Gözlerimi kapatıp içimdeki sıkıntının üstünü örtmeye çalıştım, bir günüm de olaysız geçseydi canım! Niye normal, birbirlerini koşulsuz seven insanlar gibi olamıyorduk? Birbirimizi hastalıklı da sevmiyorduk... Aşkımız kelimelerden çok daha öteydi, iki kalbin tek atışıydı.

Adonis'in kalbimi böyle kıracağını hiç düşünmezdim. Söylesene Afrodit, senin de mi kalbini böyle kırdı?

Kasım ayının sonuna gelmiştik, Aralık soğuğunu hissedebiliyordunuz, Cengiz olsa bu kadar üşür müydüm, diye düşünmeden edemedim. Yanımdayken korkusuz ve sıcacıktım.

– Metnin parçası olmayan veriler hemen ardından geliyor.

(* ===== verification/StorageController.v ===== *)
(** * The storage controller's children: specs/storagecontroller *)

From S2P Require Import Prelude GoLib KubeTypes Api.

Module storagecontroller.

Definition Port : Z := 8080.

Definition Name (clusterName : string) : string := clusterName +:+ "-storage-controller".

Definition URL (clusterName : string) : string :=
  "http://" +:+ Name clusterName +:+ ":" +:+ fmt_d Port.

(** [cluster.Spec.StorageControllerDatabaseSecret] is a pointer: the literal
    panics when it is nil. *)
Definition Deployment (cluster : Cluster) : outcome KubeTypes.Deployment :=
  let storageControllerName := Name (om_Name (cl_Meta cluster)) in
  secret ← deref (cls_StorageControllerDatabaseSecret (cl_Spec cluster));
  Returned
  {| dep_Type := {| tm_APIVersion := "apps/v1"; tm_Kind := "Deployment" |};
     dep_Meta := new_meta storageControllerName (om_Namespace (cl_Meta cluster)) ∅ ∅;
     dep_Spec :=
       {| ds_Replicas := Some 1;
          ds_Strategy := "RollingUpdate";
          ds_Selector := {[ "app.kubernetes.io/name" := storageControllerName ]};
          ds_Template :=
            {| pt_Labels := {[ "app.kubernetes.io/name" := storageControllerName ]};
               pt_Spec :=
                 {| ps_SecurityContext := None;
                    ps_InitContainers := [];
                    ps_Containers :=
                      [ {| ct_Name := "storage-controller";
                           ct_Image := cls_NeonImage (cl_Spec cluster);
                           ct_ImagePullPolicy := "IfNotPresent";
                           ct_Command := ["storage_controller"];
                           ct_Args := ["--dev"; "-l"; "0.0.0.0:" +:+ fmt_d Port;
                                       "--control-plane-url"; "http://neon-controlplane:8081";
                                       "--initial-split-shards"; "0"];
                           ct_Ports := [ {| cp_Name := "http"; cp_ContainerPort := Port; cp_Protocol := "" |} ];
                           ct_Env := [ {| env_Name := "DATABASE_URL";
                                          env_Source := EnvSecretKeyRef (sks_Name secret) (sks_Key secret) |} ];
                           ct_VolumeMounts := [] |} ];
                    ps_Volumes := [] |} |} |};
     dep_Conditions := [] |}.

(** The literal sets no [TypeMeta]. *)
Definition Service (cluster : Cluster) : KubeTypes.Service :=
  let name := Name (om_Name (cl_Meta cluster)) in
  {| svc_Type := no_TypeMeta;
     svc_Meta := new_meta name (om_Namespace (cl_Meta cluster)) {[ "app.kubernetes.io/name" := name ]} ∅;
     svc_Spec :=
       {| ss_ClusterIP := "";
          ss_Selector := {[ "app.kubernetes.io/name" := name ]};
          ss_Ports := [ {| sp_Name := "http"; sp_Port := Port; sp_Protocol := ""; sp_TargetPort := Port |} ] |} |}.

End storagecontroller.
(* ===== verification/ComputeRes.v ===== *)
(** * A branch's children: specs/compute/{configmap,deployment,service}.go *)

From S2P Require Import Prelude GoLib GoJson KubeTypes Api Interfaces Reference Prog Jwt.

Module compute.

Section configmap.
Context `{CryptoOps}.

(** [json.Marshal(spec)] of the two-field local struct *)
Definition specJSON (jwk : JWK) : string :=
  json_print
    (JObj [("format_version", JStr "1.0");
           ("compute_ctl_config", JObj [("jwks", JWKResponse_json {| Keys := [jwk] |})])]).

Definition ConfigMap (branch : Branch) (project : Project) (jwtSecret : Secret) :
    result KubeTypes.ConfigMap :=
  jwtManager ← NewJWTManagerFromSecret jwtSecret;
  let jwk := ToJWK jwtManager in
  Ok {| cm_Type := {| tm_APIVersion := "v1"; tm_Kind := "ConfigMap" |};
        cm_Meta :=
          new_meta (om_Name (br_Meta branch) +:+ "-compute-spec") (om_Namespace (br_Meta branch))
            {[ "molnett.org/cluster" := prs_ClusterName (pr_Spec project);
               "molnett.org/component" := "compute";
               "molnett.org/branch" := om_Name (br_Meta branch) ]} ∅;
        cm_Data := {[ "spec.json" := specJSON jwk ]} |}.

Lemma ConfigMap_key branch project jwtSecret cm :
  ConfigMap branch project jwtSecret = Ok cm →
  key_of (cm_Meta cm) = {| nn_Namespace := om_Namespace (br_Meta branch);
                           nn_Name := om_Name (br_Meta branch) +:+ "-compute-spec" |}.
Proof.
  unfold ConfigMap. destruct (NewJWTManagerFromSecret _); [|done]. by intros [= <-].
Qed.

Lemma ConfigMap_unmarked branch project jwtSecret e :
  ConfigMap branch project jwtSecret = Err e → unmarked e.
Proof.
  unfold ConfigMap. destruct (NewJWTManagerFromSecret _) as [m|e'] eqn:He; [done|].
  intros [= <-]. by eapply NewJWTManagerFromSecret_unmarked.
Qed.
End configmap.

Section deployment.
Context `{QuantityOps}.

Definition Deployment (branch : Branch) (project : Project) : outcome KubeTypes.Deployment :=
  let name := om_Name (br_Meta branch) in
  let deploymentName := name +:+ "-compute-node" in
  let labels : smap :=
    {[ "app" := deploymentName;
       "molnett.org/cluster" := prs_ClusterName (pr_Spec project);
       "molnett.org/component" := "compute";
       "molnett.org/branch" := name;
       "neon.tenant_id" := prs_TenantID (pr_Spec project);
       "neon.timeline_id" := brs_TimelineID (br_Spec branch) ]} in
  let annotations : smap :=
    {[ "neon.compute_id" := name;
       "neon.cluster_name" := prs_ClusterName (pr_Spec project) ]} in
  limit ← MustParse "500Mi";
  Returned
  {| dep_Type := {| tm_APIVersion := "apps/v1"; tm_Kind := "Deployment" |};
     dep_Meta := new_meta deploymentName (om_Namespace (br_Meta branch)) labels annotations;
     dep_Spec :=
       {| ds_Replicas := Some 1;
          ds_Strategy := "";
          ds_Selector := labels;
          ds_Template :=
            {| pt_Labels := labels;
               pt_Spec :=
                 {| ps_SecurityContext :=
                      Some {| psc_RunAsUser := Some 1000; psc_RunAsGroup := None; psc_FSGroup := Some 1000 |};
                    ps_InitContainers := [];
                    ps_Containers :=
                      [ {| ct_Name := "compute-node";
                           ct_Image := "neondatabase/compute-node-v" +:+ fmt_d (brs_PGVersion (br_Spec branch));
                           ct_ImagePullPolicy := "";
                           ct_Command :=
                             ["bash"; "-c";
                              dq "echo `$INITIAL_SPEC_JSON` > /var/spec.json && " +:+
                              "/usr/local/bin/compute_ctl --pgdata /.neon/data/pgdata " +:+
                              "--connstr=postgresql://cloud_admin:@0.0.0.0:55433/postgres " +:+
                              "--compute-id " +:+ name +:+ " -p http://neon-controlplane.neon:8081 " +:+
                              "--pgbin /usr/local/bin/postgres"];
                           ct_Args := [];
                           ct_Ports := [ {| cp_Name := ""; cp_ContainerPort := 55433; cp_Protocol := "TCP" |} ];
                           ct_Env :=
                             [ {| env_Name := "OTEL_SDK_DISABLED"; env_Source := EnvValue "true" |};
                               {| env_Name := "INITIAL_SPEC_JSON";
                                  env_Source := EnvConfigMapKeyRef (name +:+ "-compute-spec") "spec.json" |} ];
                           ct_VolumeMounts :=
                             [ {| vm_Name := "spec-volume"; vm_MountPath := "/var" |};
                               {| vm_Name := "pgdata"; vm_MountPath := "/.neon/data" |} ] |} ];
                    ps_Volumes :=
                      [ {| vol_Name := "spec-volume"; vol_Source := VolumeEmptyDir None |};
                        {| vol_Name := "pgdata"; vol_Source := VolumeEmptyDir (Some limit) |} ] |} |} |};
     dep_Conditions := [] |}.

Lemma Deployment_returns `{!QuantityLaws} branch project :
  ∃ d, Deployment branch project = Returned d ∧
    key_of (dep_Meta d) = {| nn_Namespace := om_Namespace (br_Meta branch);
                             nn_Name := om_Name (br_Meta branch) +:+ "-compute-node" |}.
Proof.
  destruct parse_500Mi as [q Hq]. unfold Deployment, MustParse. rewrite Hq. by eexists.
Qed.
End deployment.

Record ServiceConfig := {
  Suffix : string;
  Component : string;
  PortName : string;
  Port : Z;
}.

Definition createService (branch : Branch) (project : Project) (config : ServiceConfig) :
    KubeTypes.Service :=
  let name := om_Name (br_Meta branch) in
  let serviceName := name +:+ "-" +:+ Suffix config in
  let labels : smap :=
    {[ "molnett.org/cluster" := prs_ClusterName (pr_Spec project);
       "molnett.org/component" := Component config;
       "molnett.org/branch" := name;
       "neon.timeline_id" := brs_TimelineID (br_Spec branch);
       "neon.tenant_id" := prs_TenantID (pr_Spec project) ]} in
  {| svc_Type := {| tm_APIVersion := "v1"; tm_Kind := "Service" |};
     svc_Meta := new_meta serviceName (om_Namespace (br_Meta branch)) labels ∅;
     svc_Spec :=
       {| ss_ClusterIP := "";
          ss_Selector := {[ "app" := name +:+ "-compute-node" ]};
          ss_Ports :=
            [ {| sp_Name := PortName config; sp_Port := Port config; sp_Protocol := "TCP";
                 sp_TargetPort := Port config |} ] |} |}.

Definition AdminService (branch : Branch) (project : Project) : KubeTypes.Service :=
  createService branch project
    {| Suffix := "admin"; Component := "compute-admin"; PortName := "admin"; Port := 3080 |}.

Definition PostgresService (branch : Branch) (project : Project) : KubeTypes.Service :=
  createService branch project
    {| Suffix := "postgres"; Component := "compute-postgres"; PortName := "postgres"; Port := 55433 |}.

End compute.
(* ===== verification/ComputeSpec.v ===== *)
(** * Compute specifications: specs/compute/spec.go

    The document a compute node is configured with, how it is generated from what
    the cluster holds, and how it is pushed to a running compute node. *)

From stdpp Require Import sorting.
From S2P Require Import Prelude GoLib GoJson JsonParse JsonDecode KubeTypes Api Interfaces.
From S2P Require Import Reference Prog Server Jwt Reconcile StorageBroker StorageController.
From S2P Require Import SafekeeperRes PageserverRes ComputeRes Shard.

Module spec.

(** ** The documents *)

Record PageserverShardConnectionInfo := {
  pc_ID : option Z;
  pc_LibpqURL : option string;
  pc_GrpcURL : option string;
}.

Record PageserverShardInfo := { Pageservers : list PageserverShardConnectionInfo }.

Record ComputeHookNotifyRequestShard := { hs_NodeID : Z; hs_ShardNumber : Z }.

Record ComputeHookNotifyRequest := {
  hr_TenantID : string;
  hr_StripeSize : option Z;
  hr_Shards : list ComputeHookNotifyRequestShard;
}.

Record NotifySafekeepersSafekeeper := { ns_ID : Z; ns_Hostname : option string }.

Record NotifySafekeepersRequest := {
  nr_TenantID : string;
  nr_TimelineID : string;
  nr_Generation : Z;
  nr_Safekeepers : list NotifySafekeepersSafekeeper;
}.

Record Role := { role_Name : string; role_EncryptedPassword : string; role_Options : json }.

Record SettingsEntry := { se_Name : string; se_Value : string; se_Vartype : string }.

Record ClusterConfig := {
  cc_ClusterID : string;
  cc_Name : string;
  cc_Roles : list Role;
  cc_Databases : list json;
  cc_Settings : list SettingsEntry;
}.

Record PageserverConnectionInfo := {
  pci_ShardCount : Z;
  pci_Shards : gmap string PageserverShardInfo;
}.

Record ComputeCtlConfig := { JWKS : JWKResponse }.

Record ComputeSpec := {
  FormatVersion : string;   (** a [float64], as its JSON literal *)
  SuspendTimeoutSeconds : Z;
  Cluster : ClusterConfig;
  DeltaOperations : list json;
  SafekeepersGeneration : option Z;
  SafekeeperConnstrings : list string;
  PageserverConnection : PageserverConnectionInfo;
}.

Record ComputeSpecResponse := {
  Spec : ComputeSpec;
  ComputeCtl : ComputeCtlConfig;
  rsp_Status : string;
}.

(** *** Their JSON *)

(** An [omitempty] pointer field. *)
Definition omitempty {A} (name : string) (f : A → json) (x : option A) : list (string * json) :=
  match x with Some x => [(name, f x)] | None => [] end.

Definition connection_json (c : PageserverShardConnectionInfo) : json :=
  JObj (omitempty "id" JInt (pc_ID c) ++ omitempty "libpq_url" JStr (pc_LibpqURL c)
        ++ omitempty "grpc_url" JStr (pc_GrpcURL c)).

Definition shard_json (s : PageserverShardInfo) : json :=
  JObj [("pageservers", JArr (map connection_json (Pageservers s)))].

(** [json.Marshal] writes a map with its keys sorted. *)
Definition key_le {A} (x y : string * A) : Prop := is_true (String.leb x.1 y.1).
#[export] Instance key_le_dec {A} : RelDecision (@key_le A).
Proof. intros x y. apply decide. unfold key_le, is_true. apply _. Defined.

Definition map_json {A} (f : A → json) (m : gmap string A) : json :=
  JObj (map (λ '(k, v), (k, f v)) (merge_sort key_le (map_to_list m))).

Fakat şimdi kibritçi kızdan bir farkım yoktu, kendimi ısıtmak için umutlarımı yakıyordum...

Kendimi soğuktan az da olsa koruyabilmek adına buklelerimi serbest bıraktım, kıvırcık ve kabarık saçların bir diğer artısı. Saçınız atkınız olabiliyordu.

Kulaklığımı ve telefonumu çıkarıp müzik listeme girdim. Tuğkan'dan 'Seni Çok Özlüyorum'u açtım, durumumu en başarılı şekilde özetleyen şarkı buydu. Tuğkan'ın sesi kulaklarımı doldururken gözlerimi dolduran yaşlarla kendimi akışa bıraktım. Bu sadece bir süreçti, Cengiz'le bunu da atlatacaktık, biz neler atlatmıştık...

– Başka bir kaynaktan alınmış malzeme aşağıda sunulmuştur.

(* ===== verification/Serving.v ===== *)
(** * Serving a specification from end to end

    The branch controller makes a Deployment, the control plane is asked for the
    specification of its compute node: the two meet only through labels, annotations
    and lists.  When the objects are there the request is answered. *)

From S2P Require Import Prelude GoLib NetHttp GoJson JsonParse KubeTypes Api Interfaces Reference Prog.
From S2P Require Import Server Jwt Reconcile ComputeRes Shard ComputeSpec ControlPlane.

(** ** Runs that are known call by call *)

Section answers.
Context {S : Type} (h : server S).

(** The program ends in a state with an outcome. *)
Definition ends {A} (s : S) (p : prog A) (s' : S) (o : outcome A) : Prop :=
  ∃ tr, exec h s p = (s', tr, o).

Lemma ends_ret {A} s (a : A) : ends s (Ret a) s (Returned a).
Proof. by eexists. Qed.
Lemma ends_perform {B} s s1 s' c r (f : received c → prog B) o :
  handle h s c = (s1, r) → ends s1 (f (receive c r)) s' o → ends s (perform c ≫= f) s' o.
Proof.
  intros Hh [tr Htr]. exists (Ev c r :: tr).
  change (perform c ≫= f) with (Vis c (λ r, f (receive c r))). cbn [exec]. by rewrite Hh, Htr.
Qed.
Lemma ends_bind {A B} s s1 s' (p : prog A) (f : A → prog B) a o :
  ends s p s1 (Returned a) → ends s1 (f a) s' o → ends s (p ≫= f) s' o.
Proof.
  intros [tr Htr] [tr' Htr']. exists (tr ++ tr'). by rewrite exec_bind, Htr, Htr'.
Qed.
End answers.

(** ** The path of a compute node *)

(** A request for the specification of a compute node; its method and query do not
    matter. *)
Definition spec_request (method id query : string) : Incoming :=
  {| in_Method := method; in_Path := "/compute/api/v2/computes/" +:+ id +:+ "/spec"; in_RawQuery := query |}.

Lemma spec_route id :
  plain_segment id = true →
  findHandler controlplane.addRoutes ("/compute/api/v2/computes/" +:+ id +:+ "/spec") =
  Routed (controlplane.RouteComputeSpec id).
Proof.
  intros Hid.
  change ("/compute/api/v2/computes/" +:+ id +:+ "/spec") with
    (path_of ["compute"; "api"; "v2"; "computes"; id; "spec"]).
  apply findHandler_plain; [done|by repeat constructor|].
  unfold controlplane.addRoutes, find_route.
  change (parse_pattern "/compute/api/v2/computes/{compute_id}/spec") with
    [Lit "compute"; Lit "api"; Lit "v2"; Lit "computes"; Wild "compute_id"; Lit "spec"].
  cbn [match_segments]. rewrite !(decide_True (P := _ = _)) by done. rewrite decide_False; [done|].
  intros ->. done.
Qed.

(** ** The specification of a compute node *)

Section served.
Context `{CryptoOps} `{JwtOps} `{HttpOps} `{QuantityOps}.
Context {S : Type} (h : server S) (s : S).

(** What has to be there for the compute node of a branch: a Deployment with the labels
    and annotations the branch controller gives it, the first of its list with the
    compute id; the project and the branch, the first of theirs with the tenant and the
    timeline; keys in the cluster's Secret; and a storage controller that describes the
    tenant. *)
Record ready (branch : Branch) (project : Project) (jm : JWTManager) (info : spec.TenantInfo) : Prop := {
  rd_deployment : ∃ deps dep d,
    handle h s (CList KDeployment [("molnett.org/component", "compute")]) = (s, Ok deps) ∧
    find_first (spec.has_compute_id (om_Name (br_Meta branch))) deps = Some d ∧
    compute.Deployment branch project = Returned dep ∧
    om_Labels (dep_Meta d) = om_Labels (dep_Meta dep) ∧
    om_Annotations (dep_Meta d) = om_Annotations (dep_Meta dep);
  rd_project : ∃ projects,
    handle h s (CList KProject []) = (s, Ok projects) ∧
    find_first (spec.is_project (prs_TenantID (pr_Spec project))) projects = Some project;
  rd_branch : ∃ branches,
    handle h s (CList KBranch []) = (s, Ok branches) ∧
    find_first (spec.is_branch (brs_TimelineID (br_Spec branch)) project) branches = Some branch;
  rd_keys : ∃ secret,
    handle h s (CGet KSecret (spec.jwt_secret_key (prs_ClusterName (pr_Spec project)))) = (s, Ok secret) ∧
    NewJWTManagerFromSecret secret = Ok jm;
  rd_tenant : ∃ resp body,
    handle h s (CHttp (spec.tenant_request (prs_ClusterName (pr_Spec project)) (prs_TenantID (pr_Spec project)))) =
      (s, Ok resp) ∧
    rs_StatusCode resp = 200 ∧ rs_Body resp = Ok body ∧ spec.decode_tenant_info body = Ok info;
}.

(** Each lookup finds what is there. *)
Lemma findComputeDeployment_ends id deps d :
  handle h s (CList KDeployment [("molnett.org/component", "compute")]) = (s, Ok deps) →
  find_first (spec.has_compute_id id) deps = Some d →
  ends h s (spec.findComputeDeployment id) s (Returned (Ok d)).
Proof.
  intros Hh Hf. eapply ends_perform; [exact Hh|]. cbn [receive from_env]. rewrite Hf. apply ends_ret.
Qed.

Lemma findProjectAndBranch_ends tenantID timelineID projects project branches branch :
  handle h s (CList KProject []) = (s, Ok projects) →
  find_first (spec.is_project tenantID) projects = Some project →
  handle h s (CList KBranch []) = (s, Ok branches) →
  find_first (spec.is_branch timelineID project) branches = Some branch →
  ends h s (spec.findProjectAndBranch tenantID timelineID) s (Returned (Ok (project, branch))).
Proof.
  intros Hp Hfp Hb Hfb. eapply ends_perform; [exact Hp|]. cbn [receive from_env]. rewrite Hfp.
  eapply ends_perform; [exact Hb|]. cbn [receive from_env]. rewrite Hfb. apply ends_ret.
Qed.

Lemma getJWTKeysFromSecret_ends cluster secret jm :
  handle h s (CGet KSecret (spec.jwt_secret_key cluster)) = (s, Ok secret) →
  NewJWTManagerFromSecret secret = Ok jm →
  ends h s (spec.getJWTKeysFromSecret cluster) s (Returned (Ok {| Keys := [ToJWK jm] |})).
Proof.
  intros Hh Hjm. eapply ends_perform; [exact Hh|]. cbn [receive from_env]. rewrite Hjm. apply ends_ret.
Qed.

Lemma actual_request_ends cluster tenantID resp body info :
  handle h s (CHttp (spec.tenant_request cluster tenantID)) = (s, Ok resp) →
  rs_StatusCode resp = 200 → rs_Body resp = Ok body → spec.decode_tenant_info body = Ok info →
  ends h s (spec.actual_request None cluster tenantID) s (Returned (Ok (spec.fallback_request info))).
Proof.
  intros Hh Hcode Hbody Hinfo. eapply (ends_bind _ _ s _ _ _ (Ok info)); [|apply ends_ret].
  eapply ends_perform; [exact Hh|]. cbn [receive from_env].
  rewrite Hcode, decide_False by (by intros []). rewrite Hbody, Hinfo. apply ends_ret.
Qed.

(** C12. What the parts are for: when the Deployment the branch controller makes for a
    branch is in the cluster, with its project, the cluster's keys and an answer of the
    storage controller ([ready]: the Deployment, the project and the branch are each the
    first of their list that matches), the control plane answers the request of the
    compute node under the name of the branch, of whatever method and query, with a 200
    and its specification, made from exactly this cluster name, project, branch, key and
    these shards, and changes nothing.  The name has to be one that a path carries as it
    is. *)
Theorem compute_spec_served branch project jm info url method query body :
  ready branch project jm info →
  let id := om_Name (br_Meta branch) in
  let cluster := prs_ClusterName (pr_Spec project) in
  plain_segment id = true →
  ends h s (controlplane.newServer url (spec_request method id query) body) s
    (Returned (controlplane.encode controlplane.StatusOK
       (spec.ComputeSpecResponse_json
          (spec.compute_spec cluster project branch {| Keys := [ToJWK jm] |}
             (spec.build_shards cluster (spec.hr_Shards (spec.fallback_request info))))))).
Proof.
  intros [(deps&dep&d&Hdeps&Hfirst&Hdep&Hlabels&Hannot) (projects&Hprojects&Hproject)
    (branches&Hbranches&Hbranch) (secret&Hsecret&Hjm) (resp&text&Hhttp&Hcode&Htext&Hinfo)] id cluster Hid.
  subst id cluster.
  destruct (spec.compute_deployment_found branch project dep Hdep) as (_&_&_&Hcl&Hten&Htim&_).
  assert (spec.extractClusterName d = Ok (prs_ClusterName (pr_Spec project))) as Hcl'.
  { rewrite <-Hcl. unfold spec.extractClusterName. by rewrite Hlabels, Hannot. }
  assert (spec.tenant_label d = Some (prs_TenantID (pr_Spec project))) as Hten'.
  { rewrite <-Hten. unfold spec.tenant_label. by rewrite Hlabels. }
  assert (spec.timeline_label d = Some (brs_TimelineID (br_Spec branch))) as Htim'.
  { rewrite <-Htim. unfold spec.timeline_label. by rewrite Hlabels. }
  unfold controlplane.newServer, spec_request. cbn [in_Path]. rewrite spec_route by done.
  eapply (ends_bind h _ s _ _ _ (Ok _)); [|apply ends_ret]. unfold spec.GenerateComputeSpec.
  eapply ends_bind; [by eapply findComputeDeployment_ends|]. cbv beta iota. rewrite Hcl', Hten', Htim'.
  eapply ends_bind; [by eapply findProjectAndBranch_ends|].
  eapply ends_bind; [by eapply getJWTKeysFromSecret_ends|].
  eapply ends_bind; [by eapply actual_request_ends|]. apply ends_ret.
Qed.
End served.

(** ** Witness: the objects the controllers make are enough *)

Import RefInstances.

(** The storage controller describes the tenant; everything else is answered as before. *)
Definition describes_tenant (rq : HttpRequest) : reply HttpResponse :=
  Ok {| rs_StatusCode := 200; rs_Status := "200 OK";
        rs_Body := Ok (dq "{`tenant_id`: `0badcafe`, `stripe_size`: 32768, `shards`: [{`node_attached`: 1}]}") |}.

Definition sample_branch : Branch := Samples.branch_with "0badbeef".
Definition sample_project : Project := Samples.project_with "0badcafe".

Definition sample_dep : Deployment :=
  match compute.Deployment sample_branch sample_project with
  | Returned d => d
  | Panicked _ => spec.sample_deployment
  end.
Definition serving : world :=
  put (World (w_items spec.pushable) 1000 describes_tenant) KDeployment sample_dep.

Definition serving_manager : JWTManager := {| privateKey := "priv"; publicKey := "priv" |}.
Definition serving_info : spec.TenantInfo :=
  {| spec.ti_TenantID := "0badcafe"; spec.ti_StripeSize := 32768; spec.ti_Shards := [{| spec.NodeAttached := 1 |}] |}.

Lemma world_get {k} w key (o : obj k) :
  find_item k key (w_items w) = Some o → handle world_server w (CGet k key) = (w, Ok o).
Proof. intros Hf. cbn [world_server handle world_handle]. by rewrite Hf. Qed.

Lemma world_list k w labels :
  handle world_server w (CList k labels) = (w, Ok (list_items k labels (w_items w))).
Proof. done. Qed.

Lemma serving_ready : ready world_server serving sample_branch sample_project serving_manager serving_info.
Proof.
  split.
  - eexists _, sample_dep, sample_dep.
    split_and!; [apply world_list|vm_compute; reflexivity|vm_compute; reflexivity|reflexivity..].
  - eexists. split; [apply world_list|vm_compute; reflexivity].
  - eexists. split; [apply world_list|vm_compute; reflexivity].
  - eexists. split; [apply world_get; vm_compute; reflexivity|vm_compute; reflexivity].
  - eexists _, _. split_and!; [reflexivity|reflexivity|reflexivity|vm_compute; reflexivity].
Qed.

Lemma compute_spec_served_witness :
  ∃ sp, ends world_server serving
    (controlplane.newServer "" (spec_request "GET" "main" "") (Ok "")) serving
    (Returned (controlplane.encode controlplane.StatusOK sp)).
Proof.
  eexists. refine (compute_spec_served world_server serving sample_branch sample_project serving_manager
    serving_info "" "GET" "" (Ok "") serving_ready _). done.
Defined.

Ona kızgınlığımın yerini üzüntü almıştı. Kendimi birkaç aydır yıpranmış hissediyordum fakat bu... Birbirimize kavuşmamızdan sonra gelen ilk darbeydi. Beni şaşırtan da bunu Cengiz'in yapmış olmasıydı. Gerçi tüm akıl almaz şeyleri başıma getiren oydu.

Şarkının değişmesiyle durdum ama umursamadan dinlemeye devam ettim. Artık kontrol etmekten bunalmıştım. Tek bunalıp sıkılmadığım kalbime tutsak ettiğim kişiydi. O da ömür boyu müebbet yemişti.

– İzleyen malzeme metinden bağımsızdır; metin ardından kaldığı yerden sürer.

(** The closure passed to [PatchStatus]. *)
Definition branch_status (timelineErr createErr : option error) (depr : result Deployment)
    (b : obj KBranch) : prog (obj KBranch) :=
  let b := SetObservedGeneration b (om_Generation (meta b)) in
  let conds := StatusConditions b in
  conds ← (if decide (brs_TimelineID (br_Spec b) ≠ "")
           then SetCondition b conds ConditionTimelineIDAssigned ConditionTrue ReasonAsExpected
                  "Timeline ID is assigned"
           else SetCondition b conds ConditionTimelineIDAssigned ConditionFalse ReasonTimelineIDPending
                  "Timeline ID has not been generated yet");
  conds ← match timelineErr with
          | Some e => SetCondition b conds ConditionTimelineCreated ConditionFalse
                        ReasonTimelineCreationFailed (Error e)
          | None => SetCondition b conds ConditionTimelineCreated ConditionTrue ReasonAsExpected
                      "Timeline created on storage controller"
          end;
  let '(computeReady, computeReason, computeMessage) := compute_state createErr depr in
  conds ← SetCondition b conds ConditionComputeReady computeReady computeReason computeMessage;
  if decide (timelineErr = None ∧ computeReady = ConditionTrue) then
    conds ← SetCondition b conds ConditionAvailable ConditionTrue ReasonAsExpected "Branch is Available";
    conds ← SetCondition b conds ConditionProgressing ConditionFalse ReasonAsExpected
      "Branch is at desired state";
    Ret (set_Conditions b conds)
  else
    conds ← SetCondition b conds ConditionAvailable ConditionFalse computeReason computeMessage;
    conds ← SetCondition b conds ConditionProgressing ConditionTrue ReasonReconciling
      "Working toward desired state";
    Ret (set_Conditions b conds).

Definition updateStatus (branch : Branch) (timelineErr createErr : option error) :
    prog (obj KBranch * option error) :=
  let deploymentName := om_Name (br_Meta branch) +:+ "-compute-node" in
  depr ← Get KDeployment (in_namespace branch deploymentName);
  PatchStatus (k := KBranch) branch (branch_status timelineErr createErr depr).

Definition reconcile (branch : Branch) : prog (Result * option error) :=
  if decide (brs_TimelineID (br_Spec branch) = "") then
    upd ← updateTimelineID branch;
    match upd.2 with
    | Some err => Ret (no_requeue, Some (Wrapf "failed to update timelineID" err))
    | None => Ret ({| RequeueAfter := second |}, None)
    end
  else
    let_ok project := getProject (brs_ProjectID (br_Spec branch)) (om_Namespace (br_Meta branch))
      or err return Ret (no_requeue, Some err);
    timelineErr ← ensureTimeline branch project;
    createErr ← match timelineErr with
                | None => createBranchResources branch project
                | Some _ => Ret None
                end;
    st ← updateStatus branch timelineErr createErr;
    match st.2 with
    | Some statusErr => Ret (no_requeue, Some statusErr)
    | None =>
        match timelineErr with
        | Some _ => Ret ({| RequeueAfter := 10 * second |}, None)
        | None =>
            match createErr with
            | Some e => Ret (no_requeue, Some (Wrapf "not able to create branch resources" e))
            | None => Ret (no_requeue, None)
            end
        end
    end.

Görüşümün aniden iki elle kapatılmasıyla dudaklarımdan küçük bir çığlık firar etti. Gözlerimi kapatan elleri itekledim ve sinirle ayağa kalktım. Bal rengi gözleri görmemle öfkem ve endişem sönüvermişti hemen. "Ne işin var burada?"

Göz altı morlukları uykusuzluğunun habercisiydi, iyi görünmüyordu. "Senin için geldim."

Sesi yaramaz bir çocuğun işlediği suç kadar utangaç ve masumdu. Ama ben kendimden ödün verecek kadar aptal değildim. Bu konuda olmazdı. "Gelme o zaman," diyerek kalbimi değil, mantığımı dinledim. Sözlerim ağzımdan çıktığı an pişman olmuş olsam da geri adım atmadım.

"Beni bir dinlesen..." Cümlesini duyduğum anda kan beynime sıçramıştı. "İki gün önce sana anlat diye yalvaran bendim! Şimdi isteğin olmayınca mı sözüme geliyorsun? Ne yani, seni şu an dinlemiyorum diye suçlu ben mi oluyorum? Üzgünüm Cengiz ama bu kavganın fitilini sen ateşledin! Yangını ben değil, sen çıkardın!"

Doğruluğum gözünü korkutmuş olmalıydı, bir süre sessizce beni izledi. Bundan birkaç ay önceki Sevda'ya dönmüştüm, beni bu hale getiren yine ve yine oydu. "Haklısın güzelim, seni bu konulardan uzak tutarsam zarar görmezsin sanıyordum. Fakat şimdi gözlerimin önünde ellerimden, yanımdan kayıp gitmene izin veremem, birbirimize bu kadar fazla aitken olmaz."

O da ağlıyordu, ikimizin de gözlerinden çipil çipil yaşlar akarken içimizdeki ateşi söndürmek bizim elimizdeydi.

Gökyüzünden yükselen bir çığlıkla bulutlardan sağanak bir yağış yeryüzüne indi. Bakışlarım yukarıdaydı, onun ise bendeydi. "Baksana Sevda, gök bile bizim aşkımız için ağlıyor. Afrodit yapıyordur bunu belki." Gülümsedim, bakışlarım yavaşça koyuya dönmüş ballarına döndü. "Sana çok kızgın ve kırgınım."